State v. Madison
2016 Ohio 7127
Ohio Ct. App.2016Background
- Jefferson S. Madison Jr. pleaded guilty in C.P. No. 11CR-779 to vehicular assault (4th degree) and OVI (1st degree misdemeanor) for a December 9, 2010 incident; court imposed five years community control and $60,000 restitution.
- While on community control he was indicted (C.P. No. 14CR-2118) for aggravated vehicular assault and related charges based on a March 14, 2014 wrong-way, head-on collision; his BAC was .223 and the other driver suffered broken ribs.

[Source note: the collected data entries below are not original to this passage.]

(** The loop of [Table::map]; what the next level returns is not looked at. *)
Fixpoint map_loop (rec : PtState -> P -> Z -> MappingCursor -> outcome (option unit * PtState * P)) (level : nat) (n : nat) (idx : nat)
  (s : PtState) (phys : P) (a : Z) (cursor : MappingCursor) : outcome (option unit * PtState * P) :=
  match n with
  | O => Ret (Some tt, s, phys)
  | S n =>
      let! t := table_of s a in
      let entry := entry_at t idx in
      let leaf_here := (is_huge entry && can_map_at_level level) || (level =? 0)%nat in
      let (info, phys) := peek phys in
      match info with
      | None => Ret (None, s, phys)
      | Some paddr =>
          let! (ok, s, phys) :=
            if is_present entry && leaf_here then Ret (Some tt, s, consume phys (level_to_page_size level))
            else if can_map_at (c_start cursor) (pm_addr paddr) (c_len cursor) (pm_len paddr) level then
              let! f := flags_from (pm_settings paddr) in
              let! s := update_entry s a idx (entry_new (pm_addr paddr) (Z.lor f (if (level =? 0)%nat then leaf else huge)))
                          (c_start cursor) true level in
              Ret (Some tt, s, consume phys (level_to_page_size level))
            else
              let! _ := rassert (negb (level =? 0)%nat) in
              let! (p, s) := populate s a idx intermediate in
              match p with
              | None => Ret (None, s, phys)
              | Some _ =>
                  let! t := table_of s a in
                  let! next := unwrap (next_table t idx) in
                  let! (_, s, phys) := rec s phys next cursor in
                  Ret (Some tt, s, phys)
              end in
          match ok with
          | None => Ret (None, s, phys)
          | Some _ =>
              let! c := align_advance cursor (level_to_page_size level) in
              match c with
              | Some cursor => map_loop rec level n (S idx) s phys a cursor
              | None => Ret (Some tt, s, phys)
              end
          end
      end
  end.

(** [Table::map] *)
Fixpoint map (level : nat) (s : PtState) (phys : P) (a : Z) (cursor : MappingCursor) : outcome (option unit * PtState * P) :=
  let start_index := get_index (c_start cursor) level in
  map_loop (match level with O => fun _ _ _ _ => Panic | S l => map l end) level
    (PAGE_TABLE_ENTRIES - start_index) start_index s phys a cursor.
End map.

(** [SharedPageTable], as far as mapping it goes: its root and its level. *)
Record SharedPageTable := mkSpt { spt_root : Z; spt_level : nat }.

(** [Table::shared_map] *)
Fixpoint shared_map (level : nat) (s : PtState) (a : Z) (cursor : MappingCursor) (spt : SharedPageTable)
  : outcome (option unit * PtState) :=
  let index := get_index (c_start cursor) level in
  if (level =? spt_level spt + 1)%nat then
    let! s := update_entry s a index (entry_new (spt_root spt) (Z.lor intermediate SHARED_PAGE_TABLE)) (c_start cursor) false level in
    Ret (Some tt, s)
  else if (spt_level spt + 1 <? level)%nat then
    match level with
    | O => Panic
    | S l =>
        let! (p, s) := populate s a index intermediate in
        match p with
        | None => Ret (None, s)
        | Some _ =>
            let! t := table_of s a in
            let! next := unwrap (next_table t index) in
            let! (_, s) := shared_map l s next cursor spt in
            Ret (Some tt, s)
        end
    end
  else Panic.

(** ** The mapper (memory/pagetables/mapper.rs) *)
Record Mapper := mkMapper { root : Z; start_level : nat }.

(** [Mapper::new] *)
Definition Mapper_new (root : Z) : Mapper := mkMapper root TOP_LEVEL.

(** [Consistency::new] *)
Definition consist_new : Consistency := mkConsist [] [] [].

(** [Mapper::set_top_level_table] *)
Definition set_top_level_table (m : Mapper) (s : PtState) (index : nat) (entry : Z) : outcome PtState :=
  let! t := table_of s (root m) in
  let was_present := is_present (entry_at t index) in
  let count := read_count t in
  let t := <[index := entry]> t in
  let! count :=
    if was_present && negb (is_present entry) then chk 64 (count - 1)
    else if negb was_present && is_present entry then chk 64 (count + 1)
    else Ret count in
  Ret (put s (root m) (set_count t count)).

(** [Mapper::get_top_level_table] *)
Definition get_top_level_table (m : Mapper) (s : PtState) (index : nat) : outcome Z :=
  let! t := table_of s (root m) in Ret (entry_at t index).

(** [Mapper::map], with the [Consistency] of the caller in the state *)
Definition mapper_map `{PhysAddrProvider P} (m : Mapper) (s : PtState) (phys : P) (cursor : MappingCursor)
  : outcome (result unit (list Z) * PtState * P) :=
  let! (ok, s, phys) := map (start_level m) s phys (root m) cursor in
  Ret (match ok with None => Err (freed (consist s)) | Some _ => Ok tt end, s, phys).

(** [Mapper::unmap]: the frames to free are returned. *)
Definition mapper_unmap (m : Mapper) (s : PtState) (cursor : MappingCursor) : outcome (list Z * PtState) :=
  let! s := unmap (start_level m) (with_consist s consist_new) (root m) cursor in
  Ret (freed (consist s), s).

(** [Mapper::change] *)
Definition mapper_change (m : Mapper) (s : PtState) (cursor : MappingCursor) (settings : MappingSettings) : outcome PtState :=
  change settings (start_level m) (with_consist s consist_new) (root m) cursor.

(** [Mapper::shared_map] *)
Definition mapper_shared_map (m : Mapper) (s : PtState) (cursor : MappingCursor) (spt : SharedPageTable) : outcome (list Z * PtState) :=
  let! (_, s) := shared_map (start_level m) (with_consist s consist_new) (root m) cursor spt in
  Ret (freed (consist s), s).

(** [Mapper::do_read_map] *)
Definition do_read_map (m : Mapper) (s : PtState) (cursor : MappingCursor) : outcome (result MapInfo Z) :=
  readmap (start_level m) s (root m) cursor.

(** ** Reading maps (memory/pagetables/reader.rs) *)

(** [MapReader::next]; the cursor left is returned with the mapping found. *)
Fixpoint reader_next (fuel : nat) (m : Mapper) (s : PtState) (cursor : option MappingCursor)
  : outcome (option MapInfo * option MappingCursor) :=
  match fuel with
  | O => NoFuel
  | S fuel =>
      match cursor with
      | None => Ret (None, None)
      | Some c =>
          if c_len c =? 0 then Ret (None, cursor)
          else
            let! info := do_read_map m s c in
            match info with
            | Ok info => let! c := advance c (psize info) in Ret (Some info, c)
            | Err skip => let! c := advance c skip in reader_next fuel m s c
            end
      end
  end.

(** The condition under which [MapCoalescer::next] joins two mappings; [bits] is the width of
    physical addresses. *)
Definition adjoins (bits : Z) (last next : MapInfo) : outcome bool :=
  let! v := VirtAddr_offset (mkVirt (mi_vaddr last)) (Usize (psize last)) in
  let! p := PhysAddr_offset bits (mkPhys (mi_paddr last)) (Usize (psize last)) in
  Ret match v, p with
      | Ok v, Ok p => (vraw v =? mi_vaddr next) && bool_decide (mi_settings last = mi_settings next) && (praw p =? mi_paddr next)
      | _, _ => false
      end.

- Probation violations alleged: charged in the new indictment, positive cocaine test, missed drug test, failure to complete programs/treatment, and unpaid restitution.
- At the September 2015 hearing Madison pled guilty in 14CR-2118 to aggravated vehicular assault (felony 2). The trial court revoked community control in 11CR-779 and imposed an 18-month prison term on the vehicular assault count.
- The trial court sentenced Madison to 8 years in 14CR-2118, ordered consecutive service with the 18-month term from 11CR-779, and revoked his driver’s license for life. The judgments stated the court considered statutory sentencing factors but did not incorporate the statutory consecutive-sentence findings into the written entries.
Issues
| Issue | Plaintiff's Argument | Defendant's Argument | Held |
|---|---|---|---|
| Whether maximum sentences were improper | State: trial court properly sentenced within statutory range and considered required factors | Madison: court abused discretion and failed to meaningfully analyze statutory factors before imposing maximums | Court: affirmed maximums; record supports consideration of R.C. 2929.11/2929.12 and sentences are within statutory range; Marcum limits appellate review to R.C. 2953.08(G)(2) standard |
| Whether consecutive sentences were improper | State: trial court made required findings at hearing supporting consecutive terms | Madison: court failed to make complete R.C. 2929.14(C)(4) findings on record/entry per Bonnell | Court: trial court made the required findings at the hearing (necessity to protect public, disproportionality considered, defendant on probation) so consecutive terms are valid, but the written entries omitted the statutory findings — remand for nunc pro tunc entries to incorporate those findings |
Key Cases Cited
- State v. Kalish, 120 Ohio St.3d 23 (appellate standard for reviewing sentences under plurality Kalish)
- State v. Mathis, 109 Ohio St.3d 54 (trial court has full discretion to impose any sentence within statutory range)
- State v. Miller, 127 Ohio St.3d 407 (nunc pro tunc cannot cure failure to make required findings at sentencing)
- State v. Bonnell, 140 Ohio St.3d 209 (trial court must make R.C. 2929.14(C)(4) findings at hearing and incorporate them in the entry; reasons not required)
- State v. Marcum, Ohio St.3d (2016) (clarified appellate review must follow R.C. 2953.08(G)(2))
(Note: Marcum was discussed as controlling but is not cited with a conventional reporter citation in the opinion.)